Presque tous les amateurs connaissant d’ailleurs le Catalogue de leur confrère, nous ne regardons pas comme nécessaire d’en parler avec plus de détail.
Peu de temps après la publication de son catalogue,Renouard prit le parti de détruire de ses propres mains une portion de l’édifice qu’il avait élevé. Nous ne rechercherons pas quels furent les motifs qui le conduisirent à une résolution à laquelle il ne se résigna certainement point sans de vifs regrets. Les préoccupations imposées à tout père de famille lui firent probablement reconnaître qu’un capital considérable et improductif de revenu était immobilisé dans cette foule de splendides volumes ; ce n’est qu’à d’opulents amateurs anglais, tels qu’il s’en trouve dans les familles des Spenser et des Devonshire, qu’il est permis de maintenir de générations en générations des bibliothèques d’une immense valeur.
Quoi qu’il en soit, la collection aldine fut expédiée à Londres où l’on se flattait d’obtenir des prix plus élevés qu’à Paris, et elle fut livrée aux chances assez favorables d’une auction. D’autres ouvrages furent cédés de gré à gré ou placés, nous le croyons, dans diverses ventes, et ce n’était pas la première fois que Renouard employait ce moyen pour vider ses armoires trop remplies. En 1804, en 1811, il avait mis en vente deux collections assez nombreuses d’ouvrages de prix ; il motive sa résolution dans les termes suivants : « Il est bien difficile de former une bibliothèque sans avoir de temps à autre à en écarter plus ou moins de volumes. Ces deux ventes se composèrent donc d’exemplaires remplacés par d’autres plus beaux ou par des éditions meilleures, et aussi de livres dont je me suis défaitpour ne pas augmenter indiscrètement et indéfiniment mes collections. »

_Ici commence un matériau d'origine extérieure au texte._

(** X6 at work: on [listening]: [invoke("n", 7, 42)], then [handle("n", 2)] before
    the timer fires. *)
Lemma invoke_calls_the_listener_in_place_witness :
  calls_on "n"
    (sys_log (run echo prompt safe 1
                (sys_handle "n" 2 true true (sys_invoke "n" (Some 7) [42] listening))))
  = [called_listener "n" 2 [42]; called_callback "n" 7 (Some 42)].
Proof.
  destruct (invoke_calls_the_listener_in_place echo prompt safe "n" (Some 7) [42]
              (Channel 1 false true) listening) as (_ & _ & H).
  - intros l args. reflexivity.
  - intros cb d. reflexivity.
  - reflexivity.
  - reflexivity.
  - constructor.
  - split; reflexivity.
  - reflexivity.
  - reflexivity.
  - reflexivity.
  - reflexivity.
  - constructor.
  - destruct (H eq_refl 2 true true) as [_ H']. exact H'.
Defined.

(** X7 at work: on [replaceable]: [invoke("n", 7, 42)], then [removeEvent("n")] before
    the timer fires. *)
Lemma removeEvent_before_dispatch_witness :
  calls_on "n"
    (sys_log (run echo prompt safe 1 (sys_removeEvent untagged "n"
                            (sys_invoke "n" (Some 7) [42] replaceable))))
  = [called_callback "n" 7 None].
Proof.
  destruct (removeEvent_before_dispatch echo prompt safe untagged "n" (Some 7) [42]
              (Channel 1 true false) replaceable) as (_ & _ & H).
  - intros l args. reflexivity.
  - intros cb d. reflexivity.
  - reflexivity.
  - reflexivity.
  - constructor.
  - split; reflexivity.
  - reflexivity.
  - reflexivity.
  - reflexivity.
  - reflexivity.
  - constructor.
  - exact H.
Defined.

(** X8 at work: on [under_way]: [clear()], and the timer of the dispatch fires. *)
Lemma clear_cancels_dispatches_witness :
  sys_log (run echo prompt safe 1 (sys_clear under_way)) = []
  ∧ sys_timers (run echo prompt safe 1 (sys_clear under_way)) = [].
Proof.
  destruct (clear_cancels_dispatches echo prompt safe under_way 1) as (H1 & _ & _ & H2).
  - split; reflexivity.
  - split; [exact H1 | exact H2].
Defined.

Toutefois, la majeure partie des livres fut conservée ; Renouard y ajouta même quelques livres de plus ; il acquit notamment deux de ces monuments de la xylographie qui ont devancé l’impression en caractères mobiles : l’Ars memorandi et l’Ars moriendi.

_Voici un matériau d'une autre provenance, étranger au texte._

(** ** Part IV: where the code departs from its own comments *)

(** *** Attribute fields whose tag carries options after [attr] *)

(** C2.  The generated [MarshalXML] states that it adds the entries of
    [NamespaceAttrs] "avoiding duplicates" and finds "which attributes are
    already handled by struct fields"; its reflection loop recognises such a
    field by a tag that ends in [,attr].  A field tagged
    [xsi:schemaLocation,attr,omitempty] is an attribute field named
    [xsi:schemaLocation], yet its tag does not end in [,attr]: the loop does
    not collect its key, and the entry [xsi:schemaLocation] of
    [NamespaceAttrs] (which [UnmarshalXML] captured from the document) is
    appended to the start element although a typed field writes the same
    attribute. *)
Theorem MarshalXML_appends_key_of_attr_field_with_options :
  let location := lit "http://ddex.net/xml/ern/43 release-notification.xsd" in
  let fieldTags := [lit "MessageHeader"; lit "xsi:schemaLocation,attr,omitempty"] in
  let namespaceAttrs :=
    captureNamespaceAttrs None [mkAttr (mkName NamespaceXSI (lit "schemaLocation")) location] in
  let start := mkStart (mkName [] (lit "NewReleaseMessage")) [] in
  attrFieldName (lit "xsi:schemaLocation,attr,omitempty") = Some (lit "xsi:schemaLocation")
  ∧ namespaceAttrs = {[lit "xsi:schemaLocation" := location]}
  ∧ indexBool (existingAttrsOf fieldTags) (lit "xsi:schemaLocation") = false
  ∧ StartAttr (MarshalXML_start (lit "http://ddex.net/xml/ern/43") fieldTags
                 (map_to_list namespaceAttrs) start)
    = [mkAttr (mkName [] (lit "xsi:schemaLocation")) location].
Proof.
  repeat split; vm_compute; reflexivity.
Qed.

(** With the tag [xsi:schemaLocation,attr], which the loop does recognise,
    the same entry is left out. *)
Example MarshalXML_suppresses_key_of_plain_attr_field :
  let location := lit "http://ddex.net/xml/ern/43 release-notification.xsd" in
  let fieldTags := [lit "MessageHeader"; lit "xsi:schemaLocation,attr"] in
  attrFieldName (lit "xsi:schemaLocation,attr") = Some (lit "xsi:schemaLocation")
  ∧ StartAttr (MarshalXML_start (lit "http://ddex.net/xml/ern/43") fieldTags
                 (map_to_list ({[lit "xsi:schemaLocation" := location]}
                                 : gmap gostring gostring))
                 (mkStart (mkName [] (lit "NewReleaseMessage")) []))
    = [].
Proof.
  repeat split; vm_compute; reflexivity.
Qed.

« Il faut vivre à Paris, il ne faut pas y mourir, a dit un célèbre critique contemporain. Fidèle à ce principe,Renouard, parvenu à un âge avancé, s’éloigna du tumulte de la capitale ; il alla s’établir dans les paisibles bâtiments de l’ancienne abbaye de Saint-Valéry (Somme) ; c’est là qu’il attendit tranquillement le terme de sa longue et honorable carrière : la mort l’atteignit au mois de décembre 1853, dans sa quatre-vingt-huitième année. Ses livres furent rapportés à Paris, et ce fut en grande partie d’après les notes qu’il avait laissées que fut rédigé le catalogue de la vente annoncée pour les mois de novembre et de décembre 1854. Ce catalogue, plus considérable que la plupart des inventaires de ce genre, ne présente pas moins de 3700 articles, et les amateurs qui ne sont plus de la première jeunesse se souviennent très-bien de l’émotion qu’il produisit. On y retrouva avec plaisir de beaux volumes sur vélin, des dessins originaux qui étaient déjà signalés dans les quatre volumes de 1818, et qui depuis un demi-siècle avaient été retirés de la circulation.
On accueillit avec enthousiasme la Bible latine de Robert Estienne, 1541, 2 vol. in-8, exemplaire de Thou (adjugé à 561 fr.) ; la Bible grecque de 1590, in-folio, grand papier, dont la rareté est extrême (2650 fr.) ; le Virgile d’Aide, 1527, in-8 (1600 fr.) ; les Œuvres de Coquillart, Paris, Galiot du Pré, 1532 (501 fr.) ; les Marguerites de la Marguerite des princesses, Lyon, J. de Tournes, 1537, parfaite reliure de Pasdeloup en maroquin rouge (685 fr.).
Cette riche collection, formée avec tant de goût, contenait bien d’autres trésors que des livres imprimés. Mentionnerons-nous un ravissant manuscrit sur vélin orné de nombreuses miniatures attribuées aux artistes auxquels on doit les Heures d’Anne de Bretagne ? Ce bijou fut payé 10,350 fr., et il devint la propriété du plus opulent des banquiers passés ou présents. Nous ne saurions oublier, en fait de manuscrits, deux volumes in-folio de lettres originales et autres pièces de la main de Boileau (adjugés à 4000 fr.).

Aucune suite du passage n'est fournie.